Mr Ted Keyes, former executive consultant of the board, said there was no particular reason for this and he assumed all board members would have been aware of the problem.
At a board meeting in June 1986 Mr Keyes was recorded as saying the situation with the BTSB's Factor 9 clotting agent was being examined as a matter of urgency and that Dr Terry Walsh, a consultant haematologist at Pelican House, had been asked to meet Prof Ian Temperley, former director of the National Haemophilia Treatment Centre, to review standards.
Counsel for the tribunal, Mr John Finlay SC, asked Mr Keyes if this was a "coded" reference to the fact that Prof Temperley had expressed concern that a number of haemophilia B patients had tested HIV positive. He further asked if this was the only information given to board members.
Mr Keyes said he believed board members were told but this was the field of the chief medical consultant, Dr Vincent Barry.
Mr Finlay put it to him that the record in the board minutes was a very significant understatement of the reality that people had tested HIV positive from BTSB product. "I would accept that," Mr Keyes said.
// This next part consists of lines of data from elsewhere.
Definition DecodeClusterRequest (payload : bytes) : Result ClusterRequest :=
  let size := zlen payload in
  let offset := 0 in
  return_if (size <? offset + 8) TruncatedPayload ;;
  let request_id := ReadU64BE (zdrop offset payload) in
  let offset := offset + 8 in
  return_if (size <? offset + 1) TruncatedPayload ;;
  let opcode_byte := at_ (zdrop offset payload) 0 in
  let offset := offset + 1 in
  return_if ((opcode_byte <? ClusterOpcode_value ClusterOpcode.kPing)
             || (ClusterOpcode_value ClusterOpcode.kAppendEntries <? opcode_byte))
    (invalid "unknown cluster opcode") ;;
  return_if (size <? offset + 4) TruncatedPayload ;;
  let body_len := ReadU32BE (zdrop offset payload) in
  let offset := offset + 4 in
  return_if (size <? offset + body_len) TruncatedPayload ;;
  let body := slice offset body_len payload in
  let offset := offset + body_len in
  return_if (negb (offset =? size)) (invalid "trailing bytes after payload") ;;
  Value (mkClusterRequest request_id (ClusterOpcode_of_byte opcode_byte) body).

Definition DecodeClusterResponse (payload : bytes) : Result ClusterResponse :=
  let size := zlen payload in
  let offset := 0 in
  return_if (size <? offset + 8) TruncatedPayload ;;
  let request_id := ReadU64BE (zdrop offset payload) in
  let offset := offset + 8 in
  return_if (size <? offset + 2) TruncatedPayload ;;
  let status_code := ReadU16BE (zdrop offset payload) in
  let offset := offset + 2 in
  return_if (ResponseStatus_value ResponseStatus.kWrongLeader <? status_code)
    (invalid "unknown response status") ;;
  return_if (size <? offset + 4) TruncatedPayload ;;
  let body_len := ReadU32BE (zdrop offset payload) in
  let offset := offset + 4 in
  return_if (size <? offset + body_len) TruncatedPayload ;;
  let body := slice offset body_len payload in
  let offset := offset + body_len in
  return_if (negb (offset =? size)) (invalid "trailing bytes after payload") ;;
  Value (mkClusterResponse request_id (ResponseStatus_of_value status_code) body).

(** ** The incremental parser

    The out-parameters are nullable pointers: [None] is [nullptr], [Some v] a
    pointer whose pointee currently holds [v]. *)

Record FrameOut := mkFrameOut {
  out_request : option ClientRequest;
  out_response : option ClientResponse;
  out_cluster_request : option ClusterRequest;
  out_cluster_response : option ClusterResponse;
  out_type : option MessageType
}.

(** [if (p != nullptr) *p = v;] *)
Definition store {A} (p : option A) (v : A) : option A :=
  match p with Some _ => Some v | None => None end.

Definition set_out_type (t : MessageType) (o : FrameOut) : FrameOut :=
  mkFrameOut (out_request o) (out_response o) (out_cluster_request o)
    (out_cluster_response o) (store (out_type o) t).

(** The decoding [switch]: the out-parameters after it, or [None] on [kError]. *)
Definition decode_payload (t : MessageType) (payload : bytes) (o : FrameOut) : option FrameOut :=
  match t with
  | MessageType.kClientRequest =>
      match DecodeClientRequest payload with
      | Value req => Some (mkFrameOut (store (out_request o) req) (out_response o)
                             (out_cluster_request o) (out_cluster_response o) (out_type o))
      | Failed _ => None
      end
  | MessageType.kClientResponse =>
      match DecodeClientResponse payload with
      | Value resp => Some (mkFrameOut (out_request o) (store (out_response o) resp)
                              (out_cluster_request o) (out_cluster_response o) (out_type o))
      | Failed _ => None
      end
  | MessageType.kClusterRequest =>
      match DecodeClusterRequest payload with
      | Value req => Some (mkFrameOut (out_request o) (out_response o)
                             (store (out_cluster_request o) req) (out_cluster_response o)
                             (out_type o))
      | Failed _ => None
      end
  | MessageType.kClusterResponse =>
      match DecodeClusterResponse payload with
      | Value resp => Some (mkFrameOut (out_request o) (out_response o)
                              (out_cluster_request o) (store (out_cluster_response o) resp)
                              (out_type o))
      | Failed _ => None
      end
  end.

(** Result, new contents of [buffer], out-parameters. *)
Definition TryParseFrame (buffer : bytes) (o : FrameOut) : ParseResult * bytes * FrameOut :=
  if zlen buffer <? kFrameHeaderSize then (ParseResult.kNeedMore, buffer, o)
  else
    let magic := ReadU16BE buffer in
    if negb (magic =? kMagic) then (ParseResult.kError, [], o)
    else
      let version := at_ buffer 2 in
      if negb (version =? kProtocolVersion) then (ParseResult.kError, [], o)
      else
        let type_byte := at_ buffer 3 in
        let length := ReadU32BE (zdrop 4 buffer) in
        if kMaxPayloadSize <? length then (ParseResult.kError, [], o)
        else
          let frame_size := kFrameHeaderSize + length in
          if zlen buffer <? frame_size then (ParseResult.kNeedMore, buffer, o)
          else
            let payload := slice kFrameHeaderSize length buffer in
            match MessageType_of_byte type_byte with
            | None => (ParseResult.kError, [], o)
            | Some t =>
                match decode_payload t payload o with
                | None => (ParseResult.kError, [], o)
                | Some o => (ParseResult.kComplete, zdrop frame_size buffer, set_out_type t o)
                end
            end.

(** The overload for callers that only see client frames. *)
Definition TryParseFrame_client (buffer : bytes) (req : option ClientRequest)
    (resp : option ClientResponse) : ParseResult * bytes * FrameOut :=
  TryParseFrame buffer (mkFrameOut req resp None None None).

(** ** What a message of each kind looks like on the wire *)

Definition payload_ClientRequest (r : ClientRequest) : bytes :=
  be_bytes 8 (creq_request_id r) ++ [byte_of_Z (Opcode_value (creq_opcode r))]
  ++ be_bytes 4 (zlen (creq_key r)) ++ creq_key r
  ++ be_bytes 4 (zlen (creq_value r)) ++ creq_value r.

Definition payload_ClientResponse (r : ClientResponse) : bytes :=
  be_bytes 8 (cresp_request_id r) ++ be_bytes 2 (ResponseStatus_value (cresp_status r))
  ++ be_bytes 4 (zlen (cresp_value r)) ++ cresp_value r ++ be_bytes 4 (cresp_leader_hint r).

Definition payload_ClusterRequest (r : ClusterRequest) : bytes :=
  be_bytes 8 (clreq_request_id r) ++ [byte_of_Z (ClusterOpcode_value (clreq_opcode r))]
  ++ be_bytes 4 (zlen (clreq_body r)) ++ clreq_body r.

Definition payload_ClusterResponse (r : ClusterResponse) : bytes :=
  be_bytes 8 (clresp_request_id r) ++ be_bytes 2 (ResponseStatus_value (clresp_status r))
  ++ be_bytes 4 (zlen (clresp_body r)) ++ clresp_body r.

(** The value rule of [EncodeClientRequest] and [DecodeClientRequest]. *)
Definition value_allowed (o : Opcode) (v : bytes) : Prop :=
  match o with
  | Opcode.kSet => v <> []
  | Opcode.kGet | Opcode.kDelete => v = []
  | Opcode.kRaw _ => False
  end.

(** ** A protocol message, whichever of the four structs it is *)

Inductive Message :=
| MClientRequest (r : ClientRequest)
| MClientResponse (r : ClientResponse)
| MClusterRequest (r : ClusterRequest)
| MClusterResponse (r : ClusterResponse).

Definition message_type (m : Message) : MessageType :=
  match m with
  | MClientRequest _ => MessageType.kClientRequest
  | MClientResponse _ => MessageType.kClientResponse
  | MClusterRequest _ => MessageType.kClusterRequest
  | MClusterResponse _ => MessageType.kClusterResponse
  end.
At two further meetings in July no reference was made to the infections. When counsel asked why, Mr Keyes said it was possible he just did not record it in the minutes. "Maybe they were just told off-board what happened. The chairman would have been told by phone because it was a serious issue," he said.
Mr Keyes also said that in a review of structures in 1986 he noted that the board's chief medical consultant (CMC), Dr Barry, was spending all his time in the Cork centre and that Dr Terry Walsh was the consultant in charge at Pelican House. He said Dr Walsh was CMC on an ad-hoc basis but did not have access to board meetings. This was a weakness in the system, he said.